Remember this when Silicon Valley leaders lick his boots.

------
leereeves
> Businesses who get on the wrong side of the new President have lost billions
> of dollars of value in sixty seconds because of a tweet.

#fakenews?

The story linked from that remark is about the cost of the F-35, with no
mention of a personal vendetta ("getting on the wrong side of the new
President").

------
drinkjuice
> It is a lesson of human experience whether the issue is playground bullying,
> Enron or Europe in the 1930s that the worst outcomes occur when good people
> find reasons to accommodate themselves to what they know is wrong.

Hannah Arendt mentioned something like this in an interview, how many of the
intellectual friends (or maybe rather acquaintances; intellectuals, anyway)
she had had in Germany were very apt at coming up with all sorts of "high
minded" things about Hitler. You know, cutesy salon talk, theories,
predictions. She found this grotesque, obviously.

I am often reminded of this when reading HN. And frankly, I find this circus
about Trump mostly circus. I mean, what is the difference between him and
other presidents or people who ran? That he is _openly_ gross? That he doesn't
sugar coat me-first fascism? That he makes the underbelly visible? You know
what's worse than talking shit about women or foreigners? Killing them in the
thousands and millions. But oh boy, just nobody say "pussy", nobody be a
racist, and of course, nobody call anyone a Nazi or something. America, the
country where it's leadership this and excellence that, with glorification of
the military as bookends. Where people excuse pushing for putting the whole of
humanity into a little glass bottle and smashing it on a rock with the fact
that this or that isn't unleashed on Americans, or not on Americans yet, or to
lesser degree, yet.

This becomes even more obvious when some people do what they consider making a
moral point. Like that Streep Oscar acceptance speech. All that compassionate
work Hollywood is doing, awww. Are those baby shoes, or is that really the
best you've got?

Even the post by Summers essentially boils down to:

> It is to enabling if not encouraging immoral and reckless policies in other
> spheres that ultimately bear on our prosperity.
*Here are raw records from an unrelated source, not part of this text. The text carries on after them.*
(* ===== verification/Json.v ===== *)
(** * The streaming JSON parser (src/json.c, include_private/jsdrv_prv/json.h)

    The parser state keeps the part of the text that is left ([NEXT] is its first
    character, or the terminator), the nesting depth, and the state [S] of the callback,
    which receives each token and may stop the parse with a non-zero code.  Moving past
    the terminator is a fault, so that a result [Ok _] reads inside the text only.
    [fuel] bounds the recursion; [parse_fuel] is enough for every text.  [pow] of the C
    library is a parameter: its rounding is not specified. *)

From Stdlib Require Import Strings.String.
From S2P Require Import Prelude Float Cstr ErrorCode Time Union.

Definition JSDRV_JSON_VALUE : Z := 0.
Definition JSDRV_JSON_KEY : Z := 1.
Definition JSDRV_JSON_OBJ_START : Z := 2.
Definition JSDRV_JSON_OBJ_END : Z := 3.
Definition JSDRV_JSON_ARRAY_START : Z := 4.
Definition JSDRV_JSON_ARRAY_END : Z := 5.

Definition EC_SYNTAX_ERROR : Z := ec_code SYNTAX_ERROR.
Definition EC_ABORTED : Z := ec_code ABORTED.
Definition DEPTH_MAX : Z := 64.

Definition delim (o : Z) : jsdrv_union_s := mk_union JSDRV_UNION_NULL 0 o 0 0 (Word 0).
Definition jsdrv_union_i64 (v : Z) : jsdrv_union_s := mk_union JSDRV_UNION_I64 0 0 0 0 (Word (u64 v)).
Definition jsdrv_union_f64 (v : f64) : jsdrv_union_s :=
  mk_union JSDRV_UNION_F64 0 0 0 0 (Word (bits_of_f64 v)).

Definition WHITESPACE : cstr := [32; 10; 9; 13].
Definition ESCAPE : cstr := [34; 92; 47; 98; 102; 110; 114; 116; 117].

Definition is_in (ch : Z) (l : cstr) : bool := existsb (Z.eqb ch) l.
Definition is_whitespace (ch : Z) : bool := is_in ch WHITESPACE.
Definition is_escape (ch : Z) : bool := is_in ch ESCAPE.

Definition to_hex (v : Z) : Z :=
  if (48 <=? v) && (v <=? 57) then v - 48
  else if (97 <=? v) && (v <=? 102) then v - 97 + 10
  else if (65 <=? v) && (v <=? 70) then v - 65 + 10
  else -1.

Section Parser.
Context {S : Type} (cbk_fn : S -> jsdrv_union_s -> Z * S).
Context (pow : f64 -> f64 -> f64).

Record parse_s := mk_parse { rest : cstr; depth : Z; user : S }.

Definition NEXT (s : parse_s) : Z := hd 0 (rest s).
Definition ADVANCE (s : parse_s) : res parse_s :=
  match rest s with
  | [] => Fault OutOfBounds
  | _ :: r => Ok (mk_parse r (depth s) (user s))
  end.

(** A result code and the state; ROE and [emit] return early on a non-zero code. *)
Definition outcome := res (Z * parse_s).
Definition ROE (x : outcome) (k : parse_s -> outcome) : outcome :=
  '(rc, s) ← x; if rc =? 0 then k s else Ok (rc, s).
Definition emit (s : parse_s) (token : jsdrv_union_s) : outcome :=
  let '(rc, u) := cbk_fn (user s) token in Ok (rc, mk_parse (rest s) (depth s) u).
Definition syntax_error (s : parse_s) : outcome := Ok (EC_SYNTAX_ERROR, s).

Fixpoint drop_whitespace (l : cstr) : cstr :=
  match l with
  | c :: l' => if is_whitespace c then drop_whitespace l' else l
  | [] => []
  end.
Definition skip_whitespace (s : parse_s) : parse_s := mk_parse (drop_whitespace (rest s)) (depth s) (user s).

(** *** Strings *)

(** The four hexadecimal digits of an escape. *)
Fixpoint escape_hex (n : nat) (l : cstr) : option cstr :=
  match n with
  | O => Some l
  | Datatypes.S n' => match l with
             | _ :: l' => if to_hex (hd 0 l') <? 0 then None else escape_hex n' l'
             | [] => None
             end
  end.

(** The [while (1)] of the string: the text from the closing quote on, or an error.
    [fuel] is the length of the text. *)
Fixpoint string_loop (fuel : nat) (l : cstr) : res (option cstr) :=
  match fuel with
  | O => Fault OutOfFuel
  | Datatypes.S fuel' =>
      match l with
      | [] => Ok None
      | ch :: l1 =>
          if ch =? 34 then Ok (Some l)
          else if ch =? 92 then
            if is_escape (hd 0 l1) then
              match (if hd 0 l1 =? 117 then escape_hex 4 l1 else Some l1) with
              | None => Ok None
              | Some [] => Fault OutOfBounds
              | Some (_ :: l2) => string_loop fuel' l2
              end
            else Ok None
          else string_loop fuel' l1
      end
  end.

Definition parse_string (s : parse_s) (op : Z) : outcome :=
  if negb (NEXT s =? 34) then syntax_error s
  else
    s ← ADVANCE s;
    let start := rest s in
    e ← string_loop (Datatypes.S (length start)) start;
    match e with
    | None => syntax_error s
    | Some l =>
        let sz := len start - len l + 1 in
        let s := mk_parse l (depth s) (user s) in
        ROE (emit s (mk_union JSDRV_UNION_STR JSDRV_UNION_FLAG_CONST op 0 (u32 sz) (Mem (Some (start ++ [0])))))
          (fun s => s ← ADVANCE s; Ok (0, skip_whitespace s))
    end.

(** *** Literals and numbers *)

Fixpoint literal_loop (literal l : cstr) : option cstr :=
  match literal with
  | [] => Some l
  | c :: literal' => if hd 0 l =? c then literal_loop literal' (tl l) else None
  end.

Definition parse_literal (s : parse_s) (literal : cstr) (value : jsdrv_union_s) : outcome :=
  match literal_loop literal (rest s) with
  | None => syntax_error s
  | Some l => emit (mk_parse l (depth s) (user s)) value
  end.

Definition is_digit (ch : Z) : bool := (48 <=? ch) && (ch <=? 57).

(** The digits of the whole part: value, overflow flag, rest; [ch] ends as [NEXT]. *)
Fixpoint whole_loop (l : cstr) (whole : Z) (is_overflow : bool) : Z * bool * cstr :=
  match l with
  | ch :: l' =>
      if is_digit ch then
        if Z.quot (I64_MAX - (ch - 48)) 10 <? whole then whole_loop l' whole true
        else whole_loop l' (whole * 10 + (ch - 48)) is_overflow
      else (whole, is_overflow, l)
  | [] => (whole, is_overflow, l)
  end.

(** The digits behind the point: fraction as a double, number of digits. *)
Fixpoint fract_loop (l : cstr) (fract : f64) (n : Z) : f64 * Z * cstr :=
  match l with
  | ch :: l' =>
      if is_digit ch
      then fract_loop l' (f64_add (f64_mul fract (f64_of_Z 10)) (f64_of_Z (ch - 48))) (n + 1)
      else (fract, n, l)
  | [] => (fract, n, l)
  end.

(** The digits of the exponent, clamped. *)
Fixpoint exp_loop (l : cstr) (whole : Z) : Z * cstr :=
  match l with
  | ch :: l' =>
      if is_digit ch then
        let whole := whole * 10 + (ch - 48) in
        exp_loop l' (if 100000 <? whole then 100000 else whole)
      else (whole, l)
  | [] => (whole, l)
  end.

(** [pow10 *= 10] for each of [n] digits, in [int32_t]. *)
Fixpoint pow10_loop (n : nat) (pow10 : Z) : res Z :=
  match n with
  | O => Ok pow10
  | Datatypes.S n' => p ← chk_i 32 (pow10 * 10); pow10_loop n' p
  end.

(** The exponent part, from the character behind 'e'. *)
Definition parse_exponent (l : cstr) (f : f64) : res (option (f64 * cstr)) :=
  let '(is_neg, l) :=
    if hd 0 l =? 43 then (false, tl l) else if hd 0 l =? 45 then (true, tl l) else (false, l) in
  if negb (is_digit (hd 0 l)) then Ok None
  else
    let '(whole, l) := exp_loop l 0 in
    let e := f64_of_Z whole in
    '(e, l) ←
      (if hd 0 l =? 46 then
         let '(fract, n, l) := fract_loop (tl l) (S754_zero false) 0 in
         pow10 ← pow10_loop (Z.to_nat n) 1;
         Ok (f64_add e (f64_div fract (f64_of_Z pow10)), l)
       else Ok (e, l));
    let e := if is_neg then f64_opp e else e in
    Ok (Some (f64_mul f (pow (f64_of_Z 10) e), l)).

Definition parse_number (s : parse_s) : outcome :=
  let l := rest s in
  let '(is_neg, l) :=
    if NEXT s =? 45 then (true, tl l) else if NEXT s =? 43 then (false, tl l) else (false, l) in
  let c := hd 0 l in
  if (c =? 48) || ((49 <=? c) && (c <=? 57)) then
    (* [ch] is the last character read: for a leading '0' it is still that '0' *)
    let '(whole, is_overflow, l, ch) :=
      if c =? 48 then (0, false, tl l, 48)
      else let '(whole, ov, l) := whole_loop l 0 false in (whole, ov, l, hd 0 l) in
    let s := mk_parse l (depth s) (user s) in
    if negb (is_in (NEXT s) [46; 101; 69]) then
      if is_overflow : bool then syntax_error s
      else
        let whole := if is_neg then - whole else whole in
        if (I32_MIN <=? whole) && (whole <=? I32_MAX) then emit s (jsdrv_union_i32 whole)
        else emit s (jsdrv_union_i64 whole)
    else
      let f := f64_of_Z whole in
      let '(f, l, ch) :=
        if NEXT s =? 46 then
          let '(fract, n, l) := fract_loop (tl l) (S754_zero false) 0 in
          (f64_add f (f64_mul fract (pow (f64_of_Z 10) (f64_of_Z (- n)))), l, hd 0 l)
        else (f, l, ch) in
      let f := if is_neg then f64_opp f else f in
      if (ch =? 101) || (ch =? 69) then
        r ← parse_exponent (tl l) f;
        match r with
        | None => syntax_error s
        | Some (f, l) => emit (mk_parse l (depth s) (user s)) (jsdrv_union_f64 f)
        end
      else emit (mk_parse l (depth s) (user s)) (jsdrv_union_f64 f)
  else syntax_error s.

(** *** Values, objects and arrays *)

(** The entry of an object or array: depth, start token, the bracket. *)
Definition open_level (s : parse_s) (o : Z) (k : parse_s -> outcome) : outcome :=
  let s := mk_parse (rest s) (depth s + 1) (user s) in
  if DEPTH_MAX <? depth s then syntax_error s
  else ROE (emit s (delim o)) (fun s => s ← ADVANCE s; k (skip_whitespace s)).

(** The exit: end token, the bracket, depth. *)
Definition close_level (s : parse_s) (o : Z) : outcome :=
  ROE (emit s (delim o)) (fun s => s ← ADVANCE s; Ok (0, mk_parse (rest s) (depth s - 1) (user s))).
If that is your main concern, I'm not impressed. If your problem is that you
_might_ get put in a train cart, and not that others have already _been_ put
in one and tortured to death at their destination, while their murderers still
show off the gold they extracted from their teeth at gala dinners, you are not
measurably better, not compared to others. You're the front organization,
compared to which the more radical inner circle can consider itself more
hardcore, you're the fake representation of an outer world, to steal another
thought from Arendt which I do think applies.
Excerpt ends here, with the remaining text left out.